A Edition Records lança esta semana um álbum muito aguardado do LAN Trio com um dos pianistas mais amados e respeitados da nossa música no elenco. De seu nome Atlântico, este disco traz a leveza da água salgada estival, com os perfumes das terras que o homónimo oceano banha. Encontramos África nos ritmos persistentes, metronómicos e soltos de Helge Andreas Norbakken, emulando as mãos e os diferentes paus directamente nas peles, criando uma ambiência a espaços quase tribal, mas também as cadências mais sofisticadas, com diversas percussões, madeiras e metais, surpreendendo o ouvido e o pezinho que não resiste a acompanhar a melodia. Esta fundo rico e complexo casa na perfeição com a elegância da abordagem de Mário Laginha ao teclado, combinando algum vigor nas repetições ao lado dos desvarios de Norbaken e com os silêncios espaçados à medida do virtuosismo do sopro de Julian Argüelles. O saxofonista, entre os timbres do barítono e do tenor, dá asas ao trio, com harmonizações directas temperadas de suaves tangentes aos temas, repletas de assomos à imaginação e à criatividade, sem receio de vazios lentos ou de relâmpagos rápidos e marcados, numa coesão melhor apreendida no todo do álbum.
A autoria das composições divide-se quase irmãmente entre os três e a empatia é palpável em todas as doze faixas deste tributo ao que nos une. Os “Improvisos” I, II, III são bem-vindos interlúdios entre mudanças de ânimo, preparando-nos para a infinidade de possibilidades à espreita a seguir.

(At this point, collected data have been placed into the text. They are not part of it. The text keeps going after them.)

(* ===== verification/CAWalk.v ===== *)
(** * CAWalk: searching a tree that other threads change

    [getBaseNode], [leftmostBaseNode], [rightmostBaseNode] and [parentOf] read
    published nodes without locks.  A search ends at the base node responsible
    for its key or at one that has left the tree, which its [valid] flag shows
    once it is locked. *)
From S2P Require Import Prelude Memory SepLogic OrderedSet Prog Threads CANode CATree CASpec CAShape CAProtocol CASteps CARules CALock.
#[local] Open Scope Z_scope.
#[local] Open Scope cpp_scope.

Section walk.
Context {OS : IOrderedSet} {Laws : OrderedSetLaws OS} {BLaws : BaseSetLaws OS} {Excl : ExclusiveSet OS}.
Context {R : RecordManager} {RLaws : SharedManagerLaws R}.
Context (m0 : gmap Z Z) (this rm : loc) (lo hi nt : Z).
Context (i : nat) (H : list (set_op * Z)) (G : state → state → Prop).
Context (HG : ∀ γ γ', CAProtocol.wf m0 γ → γ'.(g_hist) = γ.(g_hist) → G γ γ').
Abbreviation wf := (CAProtocol.wf m0).
Abbreviation rep := (CARules.rep this rm lo hi nt).
Abbreviation Foot := (CARules.Foot m0).
Abbreviation triple := (Threads.triple wf rep (gstep m0) blocked G i).
Abbreviation know X P := (CARules.know i X H P).
Abbreviation tid := (Z.of_nat i).
Abbreviation t_pre := (CARules.t_pre m0 this rm lo hi nt i H G).
Abbreviation t_assert := (CALock.t_assert m0 this rm lo hi nt i H G HG).
Abbreviation t_route_lock := (CALock.t_route_lock m0 this rm lo hi nt i H G HG).
Abbreviation t_route_unlock := (CALock.t_route_unlock m0 this rm lo hi nt i H G HG).
Abbreviation t_route_isValid := (CALock.t_route_isValid m0 this rm lo hi nt i H G HG).
Implicit Types (X Y : gset loc) (F P : state → Prop).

Argüelles evoca-nos Garbarek em Juroom (curiosamente escrita por Laginha, que deixa todo o espaço ao saxofonista, apenas com um breve solo no final, atestando ainda mais o espírito de saudável partilha na génese deste Atlântico), expressivo no ataque às notas mais altas mas sempre no controle absoluto do sopro e fluidez melódica.
“Cães à solta” está no nosso topo de melhores de 2020. Melodia singela sobre fundo discreto de batida metálica de Norbakken, entre latas e os pratos, passando depois para as madeiras, com Laginha e Arguelles entretidos em torno do tema em solos sucessivos. Para ouvir e repetir, imoderadamente. “Sweetie” é a resposta em “negativo” de Argüelles aos cães em desvario, com Norbakken ausente ou com pequenos apontamentos metálicos em eco, até ao ligeiro ascender de meio da música, para depois regressar à calmaria contemplativa da melancolia. Estrutura repetida em seguida, canção gravada e assobiada, necessidade de ouvir novamente e tocar a seguir, porque é bom demais para não tentar.
Ironicamente chamada “Silêncio”, a faixa final brinca com as dissonâncias leves entre as melodias que o saxofone e o piano vão deixando para Norbakken recolher as migalhas, com peles suavemente manipuladas e os pratos assomados a espaços em complemento. Seguem-se os solos, com Argüelles a soltar a criatividade e Laginha no seu território, para depois regressarmos depois incólumes ao tema.
É jazz seguro e belo, onde o desafio é encontrar e abraçar o cariz quase ecuménico e inclusivo das escolhas sónicas e dos caminhos trilhados. Um trio que funciona como uma unidade musical prolífica e coesa, capaz de tornar o jazz viciante, algo cada vez mais raro para qualquer estilo musical. Um dos grandes álbuns de 2020 chegou ainda a tempo para ajudar a salvar o que dele (e de nós) resta. Ouçamo-lo sem parcimónia.